THE TASK: The lines to reproduce run from the first one below to the line containing "entries, setting and", both included. Reproduce them exactly and nothing else.

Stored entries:
/---
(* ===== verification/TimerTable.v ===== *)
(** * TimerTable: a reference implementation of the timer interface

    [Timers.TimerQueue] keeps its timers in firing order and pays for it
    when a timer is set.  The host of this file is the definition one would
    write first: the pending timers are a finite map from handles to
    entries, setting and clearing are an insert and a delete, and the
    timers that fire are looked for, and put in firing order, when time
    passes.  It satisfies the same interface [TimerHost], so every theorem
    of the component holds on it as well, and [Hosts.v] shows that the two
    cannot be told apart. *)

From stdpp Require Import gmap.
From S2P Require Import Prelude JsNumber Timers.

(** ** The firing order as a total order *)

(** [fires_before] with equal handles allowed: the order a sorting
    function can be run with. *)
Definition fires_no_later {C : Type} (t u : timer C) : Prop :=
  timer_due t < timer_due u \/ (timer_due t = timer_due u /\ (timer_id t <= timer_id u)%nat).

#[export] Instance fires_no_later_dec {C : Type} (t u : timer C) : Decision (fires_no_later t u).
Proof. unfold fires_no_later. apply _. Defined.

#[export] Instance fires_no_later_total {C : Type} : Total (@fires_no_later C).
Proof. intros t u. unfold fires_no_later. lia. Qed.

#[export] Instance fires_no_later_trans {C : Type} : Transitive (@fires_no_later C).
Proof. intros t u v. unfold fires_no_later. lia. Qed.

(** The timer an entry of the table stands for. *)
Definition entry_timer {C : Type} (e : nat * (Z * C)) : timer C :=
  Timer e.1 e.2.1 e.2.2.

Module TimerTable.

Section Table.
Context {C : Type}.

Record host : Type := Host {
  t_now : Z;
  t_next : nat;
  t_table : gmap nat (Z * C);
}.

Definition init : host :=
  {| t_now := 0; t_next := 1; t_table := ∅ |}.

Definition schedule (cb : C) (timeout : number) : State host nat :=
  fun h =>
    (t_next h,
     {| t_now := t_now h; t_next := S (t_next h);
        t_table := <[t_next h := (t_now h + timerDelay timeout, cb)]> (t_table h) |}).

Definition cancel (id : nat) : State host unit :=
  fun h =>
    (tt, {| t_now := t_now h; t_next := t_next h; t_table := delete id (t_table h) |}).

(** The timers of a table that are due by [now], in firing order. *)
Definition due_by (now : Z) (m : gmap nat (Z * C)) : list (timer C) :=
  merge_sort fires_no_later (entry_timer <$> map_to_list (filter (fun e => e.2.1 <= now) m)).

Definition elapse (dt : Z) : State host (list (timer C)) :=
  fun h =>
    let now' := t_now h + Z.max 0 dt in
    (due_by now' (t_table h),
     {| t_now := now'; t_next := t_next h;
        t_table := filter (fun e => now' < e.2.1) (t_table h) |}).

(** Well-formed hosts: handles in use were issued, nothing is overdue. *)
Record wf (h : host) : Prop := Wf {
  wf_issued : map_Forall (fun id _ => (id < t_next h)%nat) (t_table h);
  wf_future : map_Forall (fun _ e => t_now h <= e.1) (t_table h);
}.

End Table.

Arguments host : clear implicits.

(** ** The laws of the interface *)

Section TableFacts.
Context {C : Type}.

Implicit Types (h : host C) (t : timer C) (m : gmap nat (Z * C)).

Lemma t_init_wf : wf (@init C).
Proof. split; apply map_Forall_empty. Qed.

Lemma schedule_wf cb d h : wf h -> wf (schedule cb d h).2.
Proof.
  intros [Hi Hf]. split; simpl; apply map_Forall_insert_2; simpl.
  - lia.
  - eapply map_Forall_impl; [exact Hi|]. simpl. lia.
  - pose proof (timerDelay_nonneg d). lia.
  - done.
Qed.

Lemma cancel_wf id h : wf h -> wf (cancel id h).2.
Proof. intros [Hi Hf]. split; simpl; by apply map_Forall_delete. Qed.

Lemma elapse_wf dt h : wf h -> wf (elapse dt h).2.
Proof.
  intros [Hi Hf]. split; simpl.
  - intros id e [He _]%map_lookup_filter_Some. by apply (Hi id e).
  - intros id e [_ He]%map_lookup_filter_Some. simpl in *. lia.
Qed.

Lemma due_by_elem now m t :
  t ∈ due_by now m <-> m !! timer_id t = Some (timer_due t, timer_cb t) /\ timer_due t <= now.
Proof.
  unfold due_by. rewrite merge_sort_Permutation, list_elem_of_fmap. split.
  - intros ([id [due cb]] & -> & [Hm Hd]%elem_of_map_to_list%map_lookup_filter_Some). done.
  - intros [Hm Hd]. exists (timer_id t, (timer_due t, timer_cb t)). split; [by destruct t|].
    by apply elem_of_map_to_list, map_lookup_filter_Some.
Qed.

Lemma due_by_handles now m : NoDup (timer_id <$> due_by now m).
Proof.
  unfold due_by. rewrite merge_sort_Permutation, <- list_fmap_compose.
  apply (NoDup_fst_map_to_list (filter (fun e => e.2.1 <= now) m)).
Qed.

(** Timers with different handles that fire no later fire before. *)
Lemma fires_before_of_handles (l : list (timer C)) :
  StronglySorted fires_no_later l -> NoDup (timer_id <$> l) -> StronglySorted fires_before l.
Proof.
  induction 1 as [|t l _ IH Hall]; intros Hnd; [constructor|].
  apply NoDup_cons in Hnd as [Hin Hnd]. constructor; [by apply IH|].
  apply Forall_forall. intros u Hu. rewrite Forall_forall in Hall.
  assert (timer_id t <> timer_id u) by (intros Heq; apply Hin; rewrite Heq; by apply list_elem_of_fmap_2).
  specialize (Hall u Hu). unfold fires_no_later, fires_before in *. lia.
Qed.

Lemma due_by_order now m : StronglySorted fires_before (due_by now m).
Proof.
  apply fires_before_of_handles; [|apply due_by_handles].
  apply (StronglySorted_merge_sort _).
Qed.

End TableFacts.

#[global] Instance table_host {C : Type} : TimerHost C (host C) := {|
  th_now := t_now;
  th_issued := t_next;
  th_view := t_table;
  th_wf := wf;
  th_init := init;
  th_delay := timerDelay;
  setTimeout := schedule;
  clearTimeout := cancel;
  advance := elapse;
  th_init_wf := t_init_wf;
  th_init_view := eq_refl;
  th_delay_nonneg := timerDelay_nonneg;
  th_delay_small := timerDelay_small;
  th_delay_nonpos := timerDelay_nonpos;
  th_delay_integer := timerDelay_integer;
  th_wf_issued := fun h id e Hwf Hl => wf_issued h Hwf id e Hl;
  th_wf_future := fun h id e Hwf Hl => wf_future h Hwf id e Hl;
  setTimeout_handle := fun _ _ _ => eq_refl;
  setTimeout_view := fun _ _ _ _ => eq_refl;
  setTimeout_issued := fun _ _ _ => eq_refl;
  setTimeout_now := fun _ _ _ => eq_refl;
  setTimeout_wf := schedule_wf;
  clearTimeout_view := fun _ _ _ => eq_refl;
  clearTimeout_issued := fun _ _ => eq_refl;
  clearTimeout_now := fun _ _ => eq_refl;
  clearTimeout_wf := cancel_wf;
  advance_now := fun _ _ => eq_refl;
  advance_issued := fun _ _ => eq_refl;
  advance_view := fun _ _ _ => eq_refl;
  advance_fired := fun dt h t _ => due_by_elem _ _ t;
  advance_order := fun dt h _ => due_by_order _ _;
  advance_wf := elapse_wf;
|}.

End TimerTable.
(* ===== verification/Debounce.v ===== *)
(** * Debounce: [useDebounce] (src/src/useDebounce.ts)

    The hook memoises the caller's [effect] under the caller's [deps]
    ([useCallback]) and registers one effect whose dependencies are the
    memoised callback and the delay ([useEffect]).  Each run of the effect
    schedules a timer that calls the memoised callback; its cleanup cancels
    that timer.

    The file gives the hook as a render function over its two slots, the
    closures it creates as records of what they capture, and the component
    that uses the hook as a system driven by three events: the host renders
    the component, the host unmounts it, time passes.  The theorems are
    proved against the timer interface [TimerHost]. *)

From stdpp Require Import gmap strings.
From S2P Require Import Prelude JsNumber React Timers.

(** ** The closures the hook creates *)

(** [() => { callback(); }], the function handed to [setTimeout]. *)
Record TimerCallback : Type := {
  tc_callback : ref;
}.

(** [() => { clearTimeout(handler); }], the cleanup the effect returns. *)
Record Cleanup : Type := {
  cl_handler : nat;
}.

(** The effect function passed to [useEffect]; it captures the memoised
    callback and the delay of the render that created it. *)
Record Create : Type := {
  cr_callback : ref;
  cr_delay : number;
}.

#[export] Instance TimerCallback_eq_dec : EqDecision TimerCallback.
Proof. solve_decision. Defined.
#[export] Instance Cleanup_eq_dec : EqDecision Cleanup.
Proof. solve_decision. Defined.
\---
ANSWER AREA:
(* ===== verification/TimerTable.v ===== *)
(** * TimerTable: a reference implementation of the timer interface

    [Timers.TimerQueue] keeps its timers in firing order and pays for it
    when a timer is set.  The host of this file is the definition one would
    write first: the pending timers are a finite map from handles to
    entries, setting and clearing are an insert and a delete, and the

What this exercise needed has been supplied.